Health scientist Frank Cucinotta and his colleague Eliedonna Cacao at the University of Nevada Las Vegas researched this problem by reexamining the results of four previous studies of tumors in mice.

In addition of looking for the effects of a cosmic ray’s direct hit to cells, which could coax them to develop into cancer, the researchers also looked at how secondary or “non-targeted effects” might play a role.

What they found is a risk of cancer in deep space (at least for mice) that’s about two times higher than previous estimates.

Why Deep-Space Travel May Be More Dangerous Than Expected

The researchers think this elevated cancer risk comes down to how damaged DNA spreads throughout the body.

When a cell is struck by a cosmic ray, it doesn’t simply keep the change to itself. It can give off chemical signals to other cells, which might trigger nearby healthy cells to also mutate into cancer.

Previous models hadn’t really accounted for this domino effect.
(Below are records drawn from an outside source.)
#[export] Instance json_equiv_equivalence : Equivalence (≡@{Json}).
Proof.
  split.
  - intros v. induction v as [|b0|s0|s0|l IH|f IH] using json_induction; constructor.
    + induction IH; constructor; auto.
    + intros k. apply option_Forall2_refl_in. intros v H%assoc_Some_in. by eapply IH.
  - intros a. induction a as [|b0|s0|s0|l IH|f IH] using json_induction; intros b H; inversion H as [| | | |? l' Hl|? g Hg]; subst;
      try by constructor.
    + constructor. clear H. induction Hl; constructor; apply Forall_cons in IH as [Hx IH]; [by apply Hx|by apply IHHl].
    + constructor. intros k. specialize (Hg k). inversion Hg as [x y Hxy Hx Hy|]; constructor.
      eapply IH; [by apply assoc_Some_in|done].
  - intros a. induction a as [|b0|s0|s0|l IH|f IH] using json_induction; intros b c H1 H2;
      inversion H1 as [| | | |? l' Hl|? g Hg]; subst; inversion H2 as [| | | |? l2 Hl2|? h Hh]; subst; try by constructor.
    + constructor. clear H1 H2. revert l2 Hl2. induction Hl; intros l2 Hl2; inversion Hl2; subst; constructor;
        apply Forall_cons in IH as [Hx IH]; [by eapply Hx|by apply IHHl].
    + constructor. intros k. specialize (Hg k). specialize (Hh k).
      inversion Hg as [x y Hxy Hx Hy|Hx Hy]; rewrite <- Hy in Hh; inversion Hh; constructor.
      eapply IH; [by apply assoc_Some_in|done|done].
Qed.

(** A value is well formed when no object has a key twice, as in a [Map]. *)
Fixpoint json_wf (v : Json) : bool :=
  match v with
  | JArray l => forallb json_wf l
  | JObject f => bool_decide (NoDup (keys f)) && forallb (fun '(_, v) => json_wf v) f
  | _ => true
  end.

Lemma json_wf_object f :
  json_wf (JObject f) = true ↔ NoDup (keys f) ∧ ∀ k v, assoc k f = Some v → json_wf v = true.
Proof.
  cbn. rewrite andb_true_iff, bool_decide_eq_true, forallb_forall. split; intros [Hn Hf]; split; try done.
  - intros k v Hv%assoc_Some_in. by apply (Hf (k, v)), list_elem_of_In.
  - intros [k v] Hin%list_elem_of_In. eapply Hf. by apply assoc_in.
Qed.

(** No object holds a [null]; an array may. *)
Fixpoint null_free (v : Json) : bool :=
  match v with
  | JObject f => forallb (fun '(_, v) => negb (is_null v) && null_free v) f
  | _ => true
  end.

Lemma null_free_field f k v :
  null_free (JObject f) = true → assoc k f = Some v → is_null v = false ∧ null_free v = true.
Proof.
  cbn. rewrite forallb_forall. intros Hf Hv%assoc_Some_in%list_elem_of_In.
  specialize (Hf (k, v) Hv). cbn in Hf. by destruct (is_null v).
Qed.

(** [Value::eq] answers [true] only for values that agree up to the order of keys. *)
Lemma json_eqb_sound a b : json_wf a = true → json_wf b = true → json_eqb a b = true → a ≡ b.
Proof.
  revert b. induction a as [|x|s|s|l IH|f IH] using json_induction; intros [|y|t|t|l'|g] Ha Hb H; try discriminate H.
  - constructor.
  - apply Bool.eqb_prop in H as ->. constructor.
  - apply seqb_eq in H as ->. constructor.
  - apply seqb_eq in H as ->. constructor.
  - constructor. revert l' Hb H. cbn in Ha. induction IH as [|x l Hx _ IHl]; intros [|y l'] Hb H; try discriminate H; constructor.
    + cbn in Ha, Hb, H. apply andb_prop in Ha as [Ha _], Hb as [Hb _], H as [H _]. by apply Hx.
    + cbn in Ha, Hb, H. apply andb_prop in Ha as [_ Ha], Hb as [_ Hb], H as [_ H]. by apply IHl.
  - apply json_wf_object in Ha as [Hf Hfw], Hb as [Hg Hgw]. cbn in H. apply andb_prop in H as [Hlen H].
    apply Nat.eqb_eq in Hlen. rewrite forallb_forall in H.
    assert (Hsome : ∀ k v, assoc k f = Some v → ∃ u, assoc k g = Some u ∧ v ≡ u).
    { intros k v Hv. pose proof (assoc_Some_in _ _ _ Hv) as Hin. specialize (H (k, v) (proj1 (list_elem_of_In _ _) Hin)).
      cbn in H. destruct (assoc k g) as [u|] eqn:E; [|done]. exists u. split; [done|]. eapply IH; eauto. }
    assert (Hsub : keys f ⊆ keys g).
    { intros k Hk. destruct (assoc k f) as [v|] eqn:E; [|by apply assoc_None in E].
      destruct (Hsome k v E) as (u & Hu & _). destruct (decide (k ∈ keys g)) as [|Hn]; [done|].
      apply assoc_None in Hn. congruence. }
    constructor. intros k. destruct (assoc k f) as [v|] eqn:E.
    + destruct (Hsome k v E) as (u & -> & Hu). by constructor.
    + destruct (assoc k g) as [u|] eqn:E'; [exfalso|constructor].
      apply assoc_None in E. apply E.
      assert (Hperm : keys f ≡ₚ keys g).
      { apply submseteq_length_Permutation; [by apply NoDup_submseteq|]. unfold keys. rewrite !length_map. lia. }
      rewrite Hperm. destruct (decide (k ∈ keys g)) as [|Hn]; [done|]. apply assoc_None in Hn. congruence.
Qed.

(** ** Applying and creating patches, key by key *)

Section fields.
Context (app : Json → Json → Json).
#[local] Abbreviation step := (fun target '(k, value) =>
  if is_null value then map_remove k target
  else map_insert k (app (default JNull (assoc k target)) value) target) (only parsing).

Lemma assoc_apply_fields patch target k :
  NoDup (keys patch) → NoDup (keys target) →
  assoc k (fold_left step patch target) =
    match assoc k patch with
    | None => assoc k target
    | Some v => if is_null v then None else Some (app (default JNull (assoc k target)) v)
    end.
Proof.
  revert target. induction patch as [|[k' v] patch IH]; cbn [fold_left assoc keys map fst]; intros target; [done|].
  intros [Hk' Hp]%NoDup_cons Ht. rewrite IH; [|done|by destruct (is_null v); [apply keys_remove|apply keys_insert]].
  destruct (seqb k k') eqn:E.
  - apply seqb_eq in E as ->. rewrite (proj2 (assoc_None k' patch)) by done.
    destruct (is_null v); [by rewrite assoc_remove, decide_True|by rewrite assoc_insert, decide_True].
  - apply seqb_neq in E. assert (Ht' : assoc k (if is_null v then map_remove k' target
      else map_insert k' (app (default JNull (assoc k' target)) v) target) = assoc k target).
    { destruct (is_null v); [by rewrite assoc_remove, decide_False|by rewrite assoc_insert, decide_False]. }
    by rewrite Ht'.
Qed.
End fields.

Section patch.
Context (diff : Json → Json → option Json) (previous : option (list (str * Json))).
#[local] Abbreviation step := (fun patch '(k, current_value) =>
  match previous ≫= assoc k with
  | None => map_insert k current_value patch
  | Some previous_value =>
      match diff previous_value current_value with
      | Some value_patch => map_insert k value_patch patch
      | None => patch
      end
  end) (only parsing).
Definition is_non_public_ipv4 (ip : N) : bool :=
  v4_is_loopback ip || v4_is_private ip || v4_is_link_local ip || v4_is_unspecified ip ||
  v4_is_multicast ip || v4_is_broadcast ip ||
  ipv4_in_cidr ip (ipv4_of 0 0 0 0) 8 ||
  ipv4_in_cidr ip (ipv4_of 100 64 0 0) 10 ||
  ipv4_in_cidr ip (ipv4_of 192 0 0 0) 24 ||
  ipv4_in_cidr ip (ipv4_of 192 0 2 0) 24 ||
  ipv4_in_cidr ip (ipv4_of 198 18 0 0) 15 ||
  ipv4_in_cidr ip (ipv4_of 198 51 100 0) 24 ||
  ipv4_in_cidr ip (ipv4_of 203 0 113 0) 24 ||
  ipv4_in_cidr ip (ipv4_of 240 0 0 0) 4.

Definition is_non_public_ipv6 (ip : N) : bool :=
  match v6_to_ipv4 ip with
  | Some v4 => is_non_public_ipv4 v4 || v6_is_loopback ip
  | None =>
      v6_is_loopback ip || v6_is_unspecified ip || v6_is_multicast ip || v6_is_unique_local ip ||
      v6_is_unicast_link_local ip
  end.

Definition is_non_public_ip (ip : IpAddr) : bool :=
  match ip with V4 ip => is_non_public_ipv4 ip | V6 ip => is_non_public_ipv6 ip end.

(** ** [policy.rs]: hosts *)

Definition unscoped_ip_literal (host : str) : option str :=
  '(ip, _) ← split_once [37] host;
  _ ← parse_ip ip;
  Some ip.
Even more worrisome, the type of radiation responsible for causing the effect was “only modestly decreased by radiation shielding,” Cucinotta and Cacao wrote in their study.

Human exploration of Mars need not stop before it starts, though.

Space agencies and private companies are actively working to mitigate space radiation. An Israeli startup is developing a body vest designed to more fully absorb radiation, for example, and one NASA scientist recently pitched the idea of deploying a satellite that’d serve as an artificial magnetic shield to divert harmful radiation around Mars.

And as the researchers noted in their study, “significant differences” exist between mouse-model cancer rates and those actually seen in people. “These differences could limit the applicability of the predictions described in this paper,” they wrote.

But the scientists add that this knowledge gap is precisely why future deep-space explorers and their respective agencies should exercise caution.

“[S]tudies … are urgently needed prior to long-term space missions outside the protection of the Earth’s geomagnetic sphere,” they said.